WHAT THIS TASK INVOLVES:
Once the line with "applyAction_loop rest route'" is found in the data, output it and each following line exactly, up to and including the line with "[candidateWeight] and [reweighted]", and nothing before or after.

THE INPUT:

(** The loop of [applyAction]: every statement is handed the route as the
    statements before it left it. *)
Fixpoint applyAction_loop (policyStatements : list (RibPolicyStatement.t CIDRNetwork))
    (route : RibUnicastEntry CIDRNetwork Addr)
    : option (bool * RibUnicastEntry CIDRNetwork Addr) :=
  match policyStatements with
  | [] => Some (false, route)
  | statement :: rest =>
      match RibPolicyStatement.applyAction statement route with
      | None => None
      | Some (true, route') => Some (true, route')
      | Some (false, route') => applyAction_loop rest route'
      end
  end.

Definition applyAction (self : t) (route : RibUnicastEntry CIDRNetwork Addr)
    : option (bool * RibUnicastEntry CIDRNetwork Addr) :=
  applyAction_loop (policyStatements_ self) route.

End defs.
End RibPolicy.

Arguments RibPolicy.t CIDRNetwork {_ _}.

(** ** The weight rule in the words of the specification

    [candidateWeight] and [reweighted] are written from the specification's
    description of the action, not from the loop; the theorems below
    compare the loop with them. *)

Section weight_rule.
Context {Addr : Type} `{Countable Addr}.

(** The mapped weight when the next-hop has an area that is a key of the
    mapping, the default weight otherwise. *)
Definition candidateWeight (w : thrift.RibRouteActionWeight)
    (nh : thrift.NextHopThrift Addr) : Z :=
  match thrift.area nh with
  | Some a =>
      match thrift.area_to_weight w !! a with
      | Some mapped => mapped
      | None => thrift.default_weight w
      end
  | None => thrift.default_weight w
  end.

(** The copy of the next-hop that carries its candidate weight. *)
Definition reweigh (w : thrift.RibRouteActionWeight)
    (nh : thrift.NextHopThrift Addr) : thrift.NextHopThrift Addr :=
  {| thrift.address := thrift.address nh;
     thrift.weight := candidateWeight w nh;
     thrift.area := thrift.area nh |}.

(** The set of reweighted copies of the next-hops with a positive
    candidate weight. *)
Definition reweighted (w : thrift.RibRouteActionWeight)
    (nhs : gset (thrift.NextHopThrift Addr)) : gset (thrift.NextHopThrift Addr) :=
  set_map (reweigh w) (filter (λ nh, 0 < candidateWeight w nh) nhs).

(** The same with "positive" replaced by "not zero". *)
Definition reweighted_nonzero (w : thrift.RibRouteActionWeight)
    (nhs : gset (thrift.NextHopThrift Addr)) : gset (thrift.NextHopThrift Addr) :=
  set_map (reweigh w) (filter (λ nh, candidateWeight w nh ≠ 0) nhs).

End weight_rule.

(** [constructed toIPNetwork sdef stmt]: the statement constructor completes
    on the definition [sdef] with the object [stmt]. *)
Definition constructed {CIDRNetwork IpPrefix : Type} `{Countable CIDRNetwork}
    (toIPNetwork : IpPrefix → CIDRNetwork)
    (sdef : thrift.RibPolicyStatement IpPrefix)
    (stmt : RibPolicyStatement.t CIDRNetwork) : Prop :=
  RibPolicyStatement.RibPolicyStatement toIPNetwork sdef = Ok stmt.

RESPONSE TO THIS TASK:
      | Some (false, route') => applyAction_loop rest route'
      end
  end.

Definition applyAction (self : t) (route : RibUnicastEntry CIDRNetwork Addr)
    : option (bool * RibUnicastEntry CIDRNetwork Addr) :=
  applyAction_loop (policyStatements_ self) route.

End defs.
End RibPolicy.

Arguments RibPolicy.t CIDRNetwork {_ _}.

(** ** The weight rule in the words of the specification

    [candidateWeight] and [reweighted] are written from the specification's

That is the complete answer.